How to echo random rows from database?

2020-02-01 15:50发布

I have a database table with about 160 million rows in it.

The table has two columns: id and listing.

I simply need to used PHP to display 1000 random rows from the listing column and put them into <span> tags. Like this:

<span>Row 1</span>
<span>Row 2</span>
<span>Row 3</span>

I've been trying to do it with ORDER BY RAND() but that takes so long to load on such a large database and I haven't been able to find any other solutions.

I'm hoping that there is a fast/easy way to do this. I can't imagine that it'd be impossible to simply echo 1000 random rows... Thanks!

标签: php mysql
5条回答
何必那么认真
2楼-- · 2020-02-01 16:04

Two solutions presented here. Both of these proposed solutions are mysql-only and can be used by any programming language as the consumer. PHP would be wildly too slow for this, but it could be the consumer of it.

Faster Solution: I can bring 1000 random rows from a table of 19 million rows in about 2 tenths of a second with more advanced programming techniques.

Slower Solution: It takes about 15 seconds with non-power programming techniques.

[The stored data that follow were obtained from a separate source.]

(** C3: in every record the byte count passed last to the primitive is the
    record's width divided by 8, and the division leaves no remainder: 8
    times the byte count is the width. The records of width 24 pass 3 and
    those of width 256 pass 32. *)
Theorem byte_count_is_width_div_8 :
  Forall (λ st, ∃ sg sh w,
            kind st = Some (sg, sh, w) ∧ w ∈ range 8 257 8 ∧
            byte_count st = floordiv w 8 ∧ w `mod` 8 = 0 ∧
            8 * byte_count st = w)
         output_stubs ∧
  byte_count <$> of_width 24 output_stubs = [3; 3; 3; 3] ∧
  byte_count <$> of_width 256 output_stubs = [32; 32; 32; 32].
Proof.
  split; [|split; by vm_compute].
  rewrite output_stubs_eq. apply Forall_stubs_for. intros sg sh w Hw.
  exists sg, sh, w. rewrite kind_stub_of.
  apply elem_of_widths in Hw as Hk. destruct Hk as (k & Hk & ->).
  assert (floordiv (8 * k) 8 = k) as Hdiv.
  { unfold floordiv. rewrite Z.mul_comm. by apply Z.div_mul. }
  assert (byte_count (stub_of sg sh (8 * k) (pick sg (rust_types (8 * k)))) = k)
    as -> by (by destruct sh).
  rewrite Hdiv. repeat split; try done.
  rewrite Z.mul_comm. by apply Z.mod_mul.
Qed.

(** The text reads back as the records: no statement about the records is
    empty. *)
Lemma output_read : output_txt ≫= read_text = Some output_stubs.
Proof.
  rewrite output_stubs_eq, output_txt_eq. cbn [mbind option_bind].
  apply read_text_extend.
Qed.



Lemma kind_category sg sh ws :
  kind <$> category_stubs sg sh ws = (λ w, Some (sg, sh, w)) <$> ws.
Proof.
  unfold category_stubs. rewrite <- list_fmap_compose.
  apply list_fmap_ext. intros i w _. apply kind_stub_of.
Qed.



(** A numeral with or without the array suffix determines both. *)
Lemma numeral_suffix_inj sh w sh' w' :
  str w +:+ match sh with Scalar => "" | Array => "_array" end =
  str w' +:+ match sh' with Scalar => "" | Array => "_array" end →
  sh = sh' ∧ w = w'.
Proof.
  assert (no_char "_" (str w) = true) as Hw by (by apply str_no_char).
  assert (no_char "_" (str w') = true) as Hw' by (by apply str_no_char).
  destruct sh, sh'; intros H.
  - rewrite !append_nil_r in H. by apply str_inj in H.
  - apply (f_equal (split_at "_")) in H.
    by rewrite append_nil_r, (split_at_none "_" (str w)),
      (split_at_app "_" (str w')) in H.
  - apply (f_equal (split_at "_")) in H.
    by rewrite append_nil_r, (split_at_none "_" (str w')),
      (split_at_app "_" (str w)) in H.
  - apply (f_equal (split_at "_")) in H.
    rewrite !split_at_app in H by done.
    injection H as H. by apply str_inj in H.
Qed.

(** A method name determines its category and its width. *)
Lemma method_name_inj sg sh w sg' sh' w' :
  method_name sg sh w = method_name sg' sh' w' → sg = sg' ∧ sh = sh' ∧ w = w'.
Proof.
  unfold method_name.
  destruct sg, sg'; cbn [sol_prefix String.append]; intros [= H]; try done;
    by apply numeral_suffix_inj in H as [-> ->].
Qed.

Lemma fn_name_stub_of sg sh w ty : fn_name (stub_of sg sh w ty) = method_name sg sh w.
Proof. by destruct sh. Qed.

Lemma doc_type_stub_of sg sh w ty : doc_type (stub_of sg sh w ty) = sol_name sg sh w.
Proof. by destruct sh. Qed.

(** C5: every written record is named [add_<int|uint><w>[_array]] after
    its category and width and documents the Solidity type
    [<int|uint><w>] with [[]] for arrays; the four names and the four
    documented types are spelled out for every integer [w], and the
    records of width 24 are [add_int24], [add_int24_array], [add_uint24]
    and [add_uint24_array], documenting [int24], [int24[]], [uint24] and
    [uint24[]]. *)
Theorem names_and_documented_types :
  output_txt ≫= read_text = Some output_stubs ∧
  Forall (λ st, ∃ sg sh w,
            kind st = Some (sg, sh, w) ∧ w ∈ range 8 257 8 ∧
            fn_name st = method_name sg sh w ∧
            doc_type st = sol_name sg sh w)
         output_stubs ∧
  (∀ w : Z,
     method_name Signed Scalar w = "add_int" +:+ str w ∧
     method_name Unsigned Scalar w = "add_uint" +:+ str w ∧
     method_name Signed Array w = "add_int" +:+ str w +:+ "_array" ∧
     method_name Unsigned Array w = "add_uint" +:+ str w +:+ "_array" ∧
     sol_name Signed Scalar w = "int" +:+ str w ∧
     sol_name Unsigned Scalar w = "uint" +:+ str w ∧
     sol_name Signed Array w = "int" +:+ str w +:+ "[]" ∧
     sol_name Unsigned Array w = "uint" +:+ str w +:+ "[]") ∧
  (∀ sg sh w, w ∈ range 8 257 8 →
     ∃ st, st ∈ output_stubs ∧ kind st = Some (sg, sh, w) ∧
           fn_name st = method_name sg sh w ∧ doc_type st = sol_name sg sh w) ∧
  (λ st, (kind st, fn_name st, doc_type st)) <$> of_width 24 output_stubs =
    [ (Some (Signed, Scalar, 24), "add_int24", "int24");
      (Some (Signed, Array, 24), "add_int24_array", "int24[]");
      (Some (Unsigned, Scalar, 24), "add_uint24", "uint24");
      (Some (Unsigned, Array, 24), "add_uint24_array", "uint24[]") ].
Proof.
  split; [apply output_read|]. split; [|split; [|split]].
  - rewrite output_stubs_eq. apply Forall_stubs_for. intros sg sh w Hw.
    exists sg, sh, w.
    by rewrite kind_stub_of, fn_name_stub_of, doc_type_stub_of.
  - intros w. unfold method_name, sol_name. cbn [sol_prefix String.append].
    by rewrite !append_nil_r.
  - intros sg sh w Hw. eexists. split.
    + rewrite output_stubs_eq. by apply stub_of_in_stubs_for.
    + by rewrite kind_stub_of, fn_name_stub_of, doc_type_stub_of.
  - by vm_compute.
Qed.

By the way both use the data generation seen HERE that I wrote. So that is my little schema. I use that, continue with TWO more self-inserts seen over there, until I have 19M rows. So I am not going to show that again. But to get those 19M rows, go see that, and do 2 more of those inserts, and you have 19M rows.

Slower version first

First, the slower method.

select id,thing from ratings order by rand() limit 1000;

That returns 1000 rows in 15 seconds.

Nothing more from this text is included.